On the other hand, at an institutional level, the introduction of the intermediate step of admissibility assessment in the asylum process associated with the emergence of vulnerability as an integral element of the refugee category (Freedman, 2019). According to the Greek asylum law 4375/2016, vulnerability categories include unaccompanied minors, single parent families, pregnant women, people with serious health conditions or disabilities, victims of torture, victims of violence including sexual and gender-based violence, victims of trafficking and survivors of shipwrecks. In one way or another, all the subcategories of vulnerability involve either increased experience or risk of suffering. Thus, the identification and assessment of vulnerable cases was a prominent concern for the humanitarian actors in the field throughout the whole examined period. Simultaneously, assessed vulnerability was linked to a series of services, including accommodation outside the camps, access to care appropriate for each case as well as accelerated asylum procedures. However, within the frame of the EU-Turkey Agreement, vulnerability literally became a presupposition for access to asylum (MHPSS Sub- working group meeting minutes, 26 May 2017) and hence, a distributed category used for the unequal distribution of asylum (Sözer, 2019). In light of those developments, two processes took place. First, poor health or increased susceptibility to harm -contained in the meaning of vulnerability- was operationalized as an institutional component of the refugee status.

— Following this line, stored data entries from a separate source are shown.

(* ===== verification/Codec.v ===== *)
(** * Message codecs: the interface and its automation

    Every SSH and SFTP message of the program is decoded by a function that
    reads a payload field by field and checks at the end that nothing is left.
    [Message] is what such a decoder promises to its callers: it recovers every
    well-formed message from its wire image, and whatever it accepts is the
    wire image of what it returns.  The tactics here discharge the promise by
    running the decoder symbolically; the component files give one instance
    per message. *)

From S2P Require Import Prelude Buffer.

(** [if (payload == NULL) return SSH_ERR_INVALID_ARGUMENT;] *)
Definition require_buffer : BufM unit := fun s => reject (is_null s) SSH_ERR_INVALID_ARGUMENT s.

(** A field written from a view. *)
Definition put_view (v : ssh_string_view) : BufM unit :=
  ssh_buffer_put_string (view_data v) (view_len v).

(** ** The interface *)
Class Message {A} (get : BufM A) (ok : A -> Prop) (bytes : A -> list Z) : Prop := {
  message_parses x : ok x -> parses get (bytes x) [] x;
  message_decodes : decodes get (fun x u1 u2 => u2 = [] /\ ok x /\ u1 = bytes x)
}.

Section message.
Context {A} (get : BufM A) (ok : A -> Prop) (bytes : A -> list Z) `{!Message get ok bytes}.

(** The two halves together: on byte strings the decoder is the inverse of the
    wire image. *)
Lemma message_exact bs x :
  Forall is_byte bs -> decode_from get bs = Ret x <-> ok x /\ bs = bytes x.
Proof.
  intros Hb. split.
  - intros E. destruct (decodes_decode_from _ _ _ _ message_decodes Hb E)
      as (u1 & u2 & -> & -> & Hx & ->). by rewrite app_nil_r.
  - intros [Hx ->]. by apply parses_decode_from, message_parses.
Qed.

Lemma message_no_fault bs : Forall is_byte bs -> decode_from get bs <> Fault.
Proof. apply (decodes_no_fault _ _ _ message_decodes). Qed.

(** A writer of the wire image and the decoder make a round trip. *)
Lemma message_roundtrip (put : BufM unit) x storage cap :
  ok x -> emits put (bytes x) -> zlen (bytes x) <= cap <= zlen storage ->
  encode_into put storage cap = Ret (bytes x) /\ decode_from get (bytes x) = Ret x.
Proof.
  intros Hx Hp Hl. split; [by apply emits_encode_into|]. by apply parses_decode_from, message_parses.
Qed.
End message.

(** ** Lemmas *)
Lemma view_ok_of l : Forall is_byte l -> zlen l <= UINT32_MAX -> view_ok (view_of l).
Proof. intros. by exists l. Qed.

Lemma view_ok_byte v : view_ok v -> Forall is_byte (view_bytes v).
Proof. intros (l & -> & ? & ?). by rewrite view_bytes_of. Qed.

Lemma view_ok_len v : view_ok v -> view_len v = zlen (view_bytes v) /\ zlen (view_bytes v) <= UINT32_MAX.
Proof. intros (l & -> & ? & ?). by rewrite view_bytes_of. Qed.

Lemma view_ok_eta v : view_ok v -> v = view_of (view_bytes v).
Proof. intros (l & -> & ? & ?). by rewrite view_bytes_of. Qed.

Lemma view_ok_of_bytes v l : view_ok v -> view_bytes v = l -> v = view_of l.
Proof. intros Hv <-. by apply view_ok_eta. Qed.

Lemma view_ok_eqb v s : view_ok v -> view_eq v (Some s) = bool_decide (view_bytes v = s).
Proof. intros (l & -> & ? & ?). by rewrite view_eq_spec, view_bytes_of. Qed.

Lemma view_ok_eq v s : view_ok v -> view_eq v (Some s) = true <-> view_bytes v = s.
Proof.
  intros (l & -> & ? & ?). rewrite view_eq_spec, view_bytes_of. by rewrite bool_decide_eq_true.
Qed.

#[export] Hint Resolve view_ok_of view_ok_byte : emssh.

Lemma emits_buffer p bs : emits p bs -> emits (require_buffer;; p) bs.
Proof.
  intros Hp. split; [apply Hp|..]; intros w u f cap Hr Hl;
    rewrite (bind_ret _ _ _ tt (Some (Bf w u f cap))) by done; by apply Hp.
Qed.

Lemma emits_view v : view_ok v -> emits (put_view v) (string_bytes (view_bytes v)).
Proof. apply (@wire_emits _ _ _ _ _ wire_string). Qed.

Lemma emits_eq p a b : emits p a -> a = b -> emits p b.
Proof. by intros ? ->. Qed.

Lemma parses_nil_r {A} (g : BufM A) bs rest x : parses g (bs ++ []) rest x -> parses g bs rest x.
Proof. by rewrite app_nil_r. Qed.

Lemma parses_buffer {A} (k : BufM A) bs rest y :
  parses k bs rest y -> parses (require_buffer;; k) bs rest y.
Proof. intros Hk w f cap. rewrite (bind_ret _ _ _ tt (Some (Bf w (bs ++ rest) f cap))) by done. apply Hk. Qed.

Lemma parses_view v rest :
  view_ok v -> parses ssh_buffer_get_string_view (string_bytes (view_bytes v)) rest v.
Proof. apply (@wire_parses _ _ _ _ _ wire_string). Qed.

Lemma parses_u8_byte b rest : parses ssh_buffer_get_u8 [b] rest b.
Proof. apply parses_u8_raw. Qed.

Lemma decodes_buffer {A} (k : BufM A) Q : decodes k Q -> decodes (require_buffer;; k) Q.
Proof.
  intros Hk w u f cap Hu. rewrite (bind_ret _ _ _ tt (Some (Bf w u f cap))) by done. by apply Hk.
Qed.

Lemma decodes_view :
  decodes ssh_buffer_get_string_view (fun v u1 _ => view_ok v /\ u1 = string_bytes (view_bytes v)).
Proof. apply (@wire_decodes _ _ _ _ _ wire_string). Qed.

(** ** Automation

    [parse_message] runs a decoder on the wire image of a message: each read is
    matched with the next field of the image, each guard is discharged by
    [parse_guard].  [decode_steps] runs a decoder on any input, leaving, for
    each way it can return, the facts the reads and guards established. *)
Ltac parse_guard := first [assumption | reflexivity | rewrite ?(zlen_nil (A:=Z)); lia].

Ltac parse_field :=
  lazymatch goal with
  | |- parses ssh_buffer_get_u8 _ _ _ => apply parses_u8_byte
  | |- parses ssh_buffer_get_bool _ _ _ => apply parses_bool
  | |- parses ssh_buffer_get_u32 _ _ _ =>
    apply parses_u32; unfold is_u32 in *; first [assumption | lia]
  | |- parses ssh_buffer_get_u64 _ _ _ =>
    apply parses_u64; unfold is_u64 in *; first [assumption | lia]
  | |- parses ssh_buffer_get_string_view (string_bytes (view_bytes _)) _ _ =>
    apply parses_view; assumption
  | |- parses (ssh_buffer_get_bytes _) _ _ _ =>
    apply parses_get_bytes; first [assumption | symmetry; assumption | lia]
  end.

Ltac parse_step :=
  cbv zeta;
  lazymatch goal with
  | |- parses (mbind (fun _ => _) require_buffer) _ _ _ => apply parses_buffer
  | |- parses (mbind (fun _ => _) (reject _ _)) _ _ _ => apply parses_reject; [try parse_guard|]
  | |- parses (mbind _ remaining_read) _ _ _ => apply parses_remaining; cbn [app]
  | |- parses (mbind _ _) (_ ++ _) _ _ => eapply parses_bind; [parse_field|]
  | |- parses (mret _) [] _ _ => apply parses_ret
  end.

Ltac parse_message := apply parses_nil_r; rewrite <- ?app_assoc; repeat parse_step.

Ltac decode_step :=
  cbv zeta;
  lazymatch goal with
  | |- decodes (mbind (fun _ => _) require_buffer) _ => apply decodes_buffer
  | |- decodes (mbind (fun _ => _) (reject _ _)) _ => apply decodes_reject; intros ?
  | |- decodes (mbind _ remaining_read) _ => apply decodes_remaining; intros ?
  | |- decodes (mbind _ ssh_buffer_get_u8) _ => eapply decodes_bind; [apply decodes_u8|intros ? ? ? _]
  | |- decodes (mbind _ ssh_buffer_get_bool) _ =>
    eapply decodes_bind; [apply decodes_bool|intros ? ? ? _]
  | |- decodes (mbind _ ssh_buffer_get_u32) _ =>
    eapply decodes_bind; [apply decodes_u32|intros ? ? ? _]
  | |- decodes (mbind _ ssh_buffer_get_u64) _ =>
    eapply decodes_bind; [apply decodes_u64|intros ? ? ? _]
  | |- decodes (mbind _ ssh_buffer_get_string_view) _ =>
    eapply decodes_bind; [apply decodes_view|intros ? ? ? _]
  | |- decodes (mbind _ (ssh_buffer_get_bytes _)) _ =>
    eapply decodes_bind; [apply decodes_get_bytes; first [lia | by vm_compute]|intros ? ? ? _]
  | |- decodes (mret _) _ => apply decodes_ret; intros
  | |- decodes (fail _) _ => apply decodes_fail
  | |- decodes (if ?c then _ else _) _ => destruct c eqn:?
  end.

(** What the guards and the final length check left behind. *)
Ltac guard_facts :=
  repeat match goal with
  | H : _ /\ _ |- _ => destruct H
  | H : context [[] ++ ?l] |- _ => rewrite (app_nil_l l) in H
  | H : _ || _ = false |- _ => apply orb_false_iff in H
  | H : negb _ = false |- _ => apply negb_false_iff in H
  | H : (_ =? _) = true |- _ => apply Z.eqb_eq in H
  | H : 0 = zlen _ |- _ => symmetry in H
  | H : zlen _ = 0 |- _ => apply zlen_zero_inv in H
  end; subst.

Ltac guards := guard_facts; guard_facts; rewrite ?app_nil_r; rewrite <- ?app_assoc.

Ltac decode_message := repeat decode_step; guards.

(** Linear goals about the lengths of decoded views. *)
Ltac view_lia :=
  repeat match goal with
  | H : view_ok ?v |- _ =>
    pose proof (view_ok_len v H); pose proof (zlen_nonneg (view_bytes v)); clear H
  end; lia.

(** ** Decoders that fill a result structure

    Some callers look at the structure after a failure, so its contents are part
    of the state: the payload and the structure. *)
Section out.
Context {T : Type}.
Abbreviation OutB := (Prog (bufptr * T)).

(** A read from the payload; a store into the structure. *)
Definition lift {A} (g : BufM A) : OutB A := fun '(s, t) =>
  let '(o, s') := g s in (o, (s', t)).
Definition set_out (f : T -> T) : OutB unit := fun '(s, t) => (Ret tt, (s, f t)).
(** [if (status != SSH_OK) return e;] after a group of reads. *)
Definition err_as {A} (e : ssh_status) (p : OutB A) : OutB A := fun st =>
  match p st with
  | (Err _, st') => (Err e, st')
  | r => r
  end.

(** The decoder as a reader that returns the structure it filled. *)
Definition run_out {A} (p : OutB A) (t : T) : BufM T := fun s =>
  match p (s, t) with
  | (Ret _, (s', t')) => (Ret t', s')
  | (Err e, (s', _)) => (Err e, s')
  | (Fault, (s', _)) => (Fault, s')
  end.

Lemma run_out_lift {A B} (g : BufM A) (k : A -> OutB B) t s :
  run_out (x ← lift g; k x) t s = (x ← g; run_out (k x) t) s.
Proof.
  unfold run_out, lift, mbind, prog_bind. by destruct (g s) as [[a|e|] s'].
Qed.

Lemma run_out_set {B} (f : T -> T) (k : OutB B) t s :
  run_out (set_out f;; k) t s = run_out k (f t) s.
Proof. done. Qed.

Lemma run_out_reject {B} c e (k : OutB B) t s :
  run_out (reject c e;; k) t s = (reject c e;; run_out k t) s.
Proof. by destruct c. Qed.

Lemma run_out_last c e t s : run_out (reject c e) t s = (reject c e;; (mret t : BufM T)) s.
Proof. by destruct c. Qed.

Lemma run_out_ret t s : run_out (mret tt) t s = (mret t : BufM T) s.
Proof. done. Qed.

(** Statements grouped under one error code. *)
Lemma run_out_assoc {A B C} (p : OutB A) (f : A -> OutB B) (k : OutB C) t s :
  run_out ((x ← p; f x);; k) t s = run_out (x ← p; (f x;; k)) t s.
Proof. unfold run_out. by rewrite bind_assoc. Qed.

Lemma run_out_skip {B} (k : OutB B) t s : run_out (mret tt;; k) t s = run_out k t s.
Proof. done. Qed.

Lemma run_out_err_as {A B} e (p : OutB A) (k : OutB B) t s :
  snd (run_out (err_as e p;; k) t s) = snd (run_out (p;; k) t s) /\
  match fst (run_out (p;; k) t s) with
  | Err _ => exists e', fst (run_out (err_as e p;; k) t s) = Err e'
  | o => fst (run_out (err_as e p;; k) t s) = o
  end.
Proof.
  unfold run_out, err_as, mbind, prog_bind.
  destruct (p (s, t)) as [[a|e'|] [s' t']]; cbn; [|by eauto|done].
  destruct (k (s', t')) as [[b|e'|] [s'' t'']]; cbn; eauto.
Qed.

(** A part of the structure that a program does not change. *)
Definition keeps {A B} (h : T -> B) (p : OutB A) : Prop :=
  forall s t, h (snd (snd (p (s, t)))) = h t.

Lemma keeps_lift {A B} (h : T -> B) (g : BufM A) : keeps h (lift g).
Proof. intros s t. unfold lift. by destruct (g s). Qed.

Lemma keeps_set {B} (h : T -> B) f : (forall t, h (f t) = h t) -> keeps h (set_out f).
Proof. intros Hf s t. apply Hf. Qed.

Lemma keeps_reject {B} (h : T -> B) c e : keeps h (reject c e).
Proof. by intros s t; destruct c. Qed.

Lemma keeps_ret {A B} (h : T -> B) (x : A) : keeps h (mret x).
Proof. done. Qed.

Lemma keeps_fail {A B} (h : T -> B) e : keeps h (fail (A:=A) e).
Proof. done. Qed.

Lemma keeps_bind {A B C} (h : T -> B) (p : OutB A) (k : A -> OutB C) :
  keeps h p -> (forall x, keeps h (k x)) -> keeps h (x ← p; k x).
Proof.
  intros Hp Hk s t. specialize (Hp s t). unfold mbind, prog_bind.
  destruct (p (s, t)) as [[a|e|] [s' t']]; cbn in *; [|done..]. by rewrite Hk.
Qed.

Lemma keeps_err_as {A B} (h : T -> B) e (p : OutB A) : keeps h p -> keeps h (err_as e p).
Proof.
  intros Hp s t. specialize (Hp s t). unfold err_as. by destruct (p (s, t)) as [[a|e'|] [s' t']].
Qed.

Lemma keeps_if {A B} (h : T -> B) (c : bool) (p q : OutB A) :
  keeps h p -> keeps h q -> keeps h (if c then p else q).
Proof. by destruct c. Qed.
End out.
Abbreviation OutB T := (Prog (bufptr * T)).

Lemma parses_ext {A} (g h : BufM A) bs rest x :
  (forall s, h s = g s) -> parses g bs rest x -> parses h bs rest x.
Proof. intros E Hg w f cap. by rewrite E. Qed.

Lemma decodes_ext {A} (g h : BufM A) Q : (forall s, h s = g s) -> decodes g Q -> decodes h Q.
Proof. intros E Hg w u f cap Hu. rewrite E. by apply Hg. Qed.

Lemma parses_err_as {T A B} e (p : OutB T A) (k : OutB T B) t bs rest x :
  parses (run_out (p;; k) t) bs rest x -> parses (run_out (err_as e p;; k) t) bs rest x.
Proof.
  intros Hp w f cap. specialize (Hp w f cap).
  pose proof (run_out_err_as e p k t (Some (Bf w (bs ++ rest) f cap))) as [Hs Ho].
  rewrite Hp in Hs, Ho. cbn [fst snd] in *. destruct (run_out (err_as e p;; k) t _) as [o s].
  cbn [fst snd] in *. by subst.
Qed.

Lemma decodes_err_as {T A B} e (p : OutB T A) (k : OutB T B) t Q :
  decodes (run_out (p;; k) t) Q -> decodes (run_out (err_as e p;; k) t) Q.
Proof.
  intros Hp w u f cap Hu. destruct (Hp w u f cap Hu) as (o & u1 & u2 & -> & E & Ho).
  pose proof (run_out_err_as e p k t (Some (Bf w (u1 ++ u2) f cap))) as [Hs Hf].
  rewrite E in Hs, Hf. cbn [fst snd] in *. destruct (run_out (err_as e p;; k) t _) as [o' s'].
  cbn [fst snd] in *. subst s'. exists o', u1, u2. split_and!; [done..|].
  destruct o; [by subst|by destruct Hf as [? ->]|done].
Qed.

(** [run_parse] and [run_decode] move [run_out] past the first statement. *)
Ltac run_step ext err :=
  let p := lazymatch goal with |- parses ?p _ _ _ => p | |- decodes ?p _ => p end in
  lazymatch p with
  | run_out (mbind ?k (lift ?g)) ?t =>
    apply (ext _ (mbind (fun x => run_out (k x) t) g)); [intros; apply run_out_lift|]
  | run_out (mbind (fun _ => ?k) (set_out ?f)) ?t =>
    apply (ext _ (run_out k (f t))); [intros; apply (run_out_set f k t)|]
  | run_out (mbind (fun _ => ?k) (reject ?c ?e)) ?t =>
    apply (ext _ (mbind (fun _ => run_out k t) (reject c e))); [intros; apply run_out_reject|]
  | run_out (mbind (fun _ => _) (err_as _ _)) _ => apply err
  | run_out (mbind (fun _ => ?k) (mbind ?f ?p)) ?t =>
    apply (ext _ (run_out (mbind (fun x => mbind (fun _ => k) (f x)) p) t));
    [intros; apply run_out_assoc|]
  | run_out (mbind (fun _ => ?k) (mret tt)) ?t =>
    apply (ext _ (run_out k t)); [intros; apply run_out_skip|]
  | run_out (reject ?c ?e) ?t =>
    apply (ext _ (mbind (fun _ => mret t) (reject c e))); [intros; apply run_out_last|]
  | run_out (set_out ?f) ?t => apply (ext _ (mret (f t))); [done|]
  | run_out (mret tt) ?t => apply (ext _ (mret t)); [intros; apply run_out_ret|]
  | run_out (fail ?e) ?t => apply (ext _ (fail e)); [done|]
  end; cbv beta.
Ltac parse_out := repeat first [run_step (@parses_ext) (@parses_err_as) | parse_step].
Ltac run_branch :=
  lazymatch goal with |- decodes (run_out (if ?c then _ else _) _) _ => destruct c eqn:? end.
Ltac decode_out :=
  repeat first [run_step (@decodes_ext) (@decodes_err_as) | run_branch | decode_step].

Ltac keeps_tac :=
  repeat first
    [ apply keeps_lift | apply keeps_reject | apply keeps_ret | apply keeps_fail
    | apply keeps_set; done | apply keeps_err_as | apply keeps_if
    | apply keeps_bind; [|intros ?] ].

Second, the boundaries of the refugee category shifted, so that the hierarchy of asylum deservingness
included only vulnerable refugees. However, the answer to the question, who is the vulnerable refugee, is not easy to give, especially within a context that by definition produces vulnerability (Sözer, 2019). As the following sections will show, pathways of exposure to health risk and vulnerabilities produced during the first reception procedure were subject to specific dimensions of difference among refugees associated with underlying intersecting power hierarchies.